In that sense, contemporary physics is rather like this: imagine a computer game made entirely of pixels. Now imagine that the game’s main character concludes that the background around it is probably made of pixels, but that it itself is not, because it is somehow special. The main character imagines that the movement of its arm is not produced by an algorithm manipulating pixels, but by some mystical, magically infused process belonging to its supposedly non-pixel body. That is how absurd our current habits of thought can be.
It is time to come back down to earth. The origin of life is another good example. To this day, people try to explain it by searching for proteins and various organic substances, even though life must also have arisen from a particular combination of particles. The first living system should not be thought of primarily as a protein or a molecule, but as a quantum structure—something like a nanorobot formed by nature itself. What we now call proteins may be parts of such a structure, or later manifestations of it.
A particular arrangement of particles came together, began to move, and became capable of using energy, taking in energy from its environment, and sustaining motion. Later, it may have developed the ability to change direction, and from there perhaps began to evolve structures that could store the blueprint for making itself again, and so on. If we ever build a truly functional quantum computer, perhaps we will be able to model these processes, decode them, and discover the precise quantum combination—the micro-environment and energy conditions—under which a structure like the one we call life can emerge. The earliest such particle combinations may have been the ancestors of the macro-scale quantum combinations we now call living beings. These processes may have unfolded unimaginably slowly, over millions of years.
Everything in this universe, in this world, is made of the same thing: the same nature, the same particles. We are the dance of quarks and gluons, and their energy is our mass. Classical physics is only a framework. It is a magnificent one, but there is a boundary beyond which it can no longer describe reality adequately—a boundary at which the true nature of nature begins to reveal itself.

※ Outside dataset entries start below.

(** C3, the counterexample. Replacing ["a"] by ["a"] plans the no-op
    entry [a.txt -> a.txt]. *)
Lemma replace_plans_noop_entry :
  fst (Spec.plan MemFS.literal_search MemFS.folder (Spec.Replace "a" "a")
         ["a.txt"; "b.txt"] (mkWorld MemFS.two_files [] []))
  = Ret [("a.txt", "a.txt")].
Proof. reflexivity. Qed.

End Planner.

(* ================================================================= *)
(** ** The executor *)

Section Executor.
Import PyStr FileReNamer Spec.
Context {FS : Type} `{FileSystem FS}.

Lemma for_each_print {A : Type} (body : A -> M FS unit) (line : A -> string)
    (xs : list A) (w : World FS) :
  (forall x, body x = print (line x)) ->
  for_each body xs w =
  (Ret tt, mkWorld (fs w) (stdin w)
             (trace w ++ map (fun x => EvPrint (line x)) xs)%list).
Proof.
  intros B. revert w; induction xs as [|x xs IH]; intros w; cbn [for_each map].
  - unfold ret. rewrite app_nil_r. now destruct w.
  - unfold bind. rewrite B. unfold print. rewrite IH. cbn [log fs stdin trace].
    now rewrite <- app_assoc.
Qed.

(** One call of [rename] does what the outcome of its two checks
    says; an [os.rename] that raises is passed on. *)
Lemma rename_run (self : t) (old_path new_path : string) (w : World FS) :
  let o := outcome_at (fs w) old_path new_path in
  rename self old_path new_path w =
  match outcome_state (fs w) o old_path new_path with
  | Some st =>
      (Ret tt,
       mkWorld st (stdin w) (trace w ++ outcome_events o old_path new_path)%list)
  | None =>
      (Raise OSError,
       mkWorld (fs w) (stdin w) (trace w ++ [EvRename old_path new_path])%list)
  end.
Proof.
  cbv zeta. unfold rename, outcome_at, bind, os_path_exists.
  destruct (fs_exists (fs w) old_path); cbn [negb outcome_state];
    [|reflexivity].
  destruct (fs_exists (fs w) new_path); cbn [outcome_state]; [reflexivity|].
  unfold os_rename. now destruct (fs_rename (fs w) old_path new_path).
Qed.

Lemma execute_cons (self : t) (old new : string)
    (todo : list (string * string)) (st : FS) :
  let old_path := join_with_dir self old in
  let new_path := join_with_dir self new in
  let o := outcome_at st old_path new_path in
  execute self ((old, new) :: todo) st =
  match outcome_state st o old_path new_path with
  | Some st' =>
      mkRun ((old, new, o) :: outcomes (execute self todo st'))
            (final (execute self todo st'))
            (failed (execute self todo st'))
  | None => mkRun [] st (Some (old, new))
  end.
Proof. reflexivity. Qed.

(** The loop of [rename_these] is the executor of the specification. *)
Lemma for_each_rename_run (self : t) (entries : list (string * string))
    (w : World FS) :
  for_each (fun '(old, new) =>
              rename self (join_with_dir self old) (join_with_dir self new))
           entries w =
  (result (execute self entries (fs w)),
   mkWorld (final (execute self entries (fs w))) (stdin w)
     (trace w ++ report self (execute self entries (fs w)))%list).
Proof.
  revert w; induction entries as [|[old new] entries IH]; intros w.
  - cbn. rewrite app_nil_r. now destruct w.
  - cbn [for_each]. unfold bind. rewrite rename_run, execute_cons.
    destruct (outcome_state (fs w) _ _ _) as [st|].
    + rewrite IH. cbn [fs stdin trace].
      unfold result, report. cbn [outcomes final failed flat_map].
      now rewrite <- !app_assoc.
    + reflexivity.
Qed.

Close your eyes. The absence of light, the blocking of photons from your retina, the sensation you experience even now—that too is a quantum phenomenon. Open them again: photons strike your retina, their energy is transferred to the particles there, that transfer is registered, and structures we call cells—built from immense assemblies of electrons, protons, neutrons, and the atoms made from them—carry those signals onward. Those signals are energy. Everything is energy. In the span of a blink, there are trillions of reactions, trillions of vibrations, trillions of spins. That is what you are, and that is what I am.
Biology, as a framework, sees only the higher levels of this process—the large-scale structures, such as proteins. But those, too, are only groups of particles. They are not reality itself.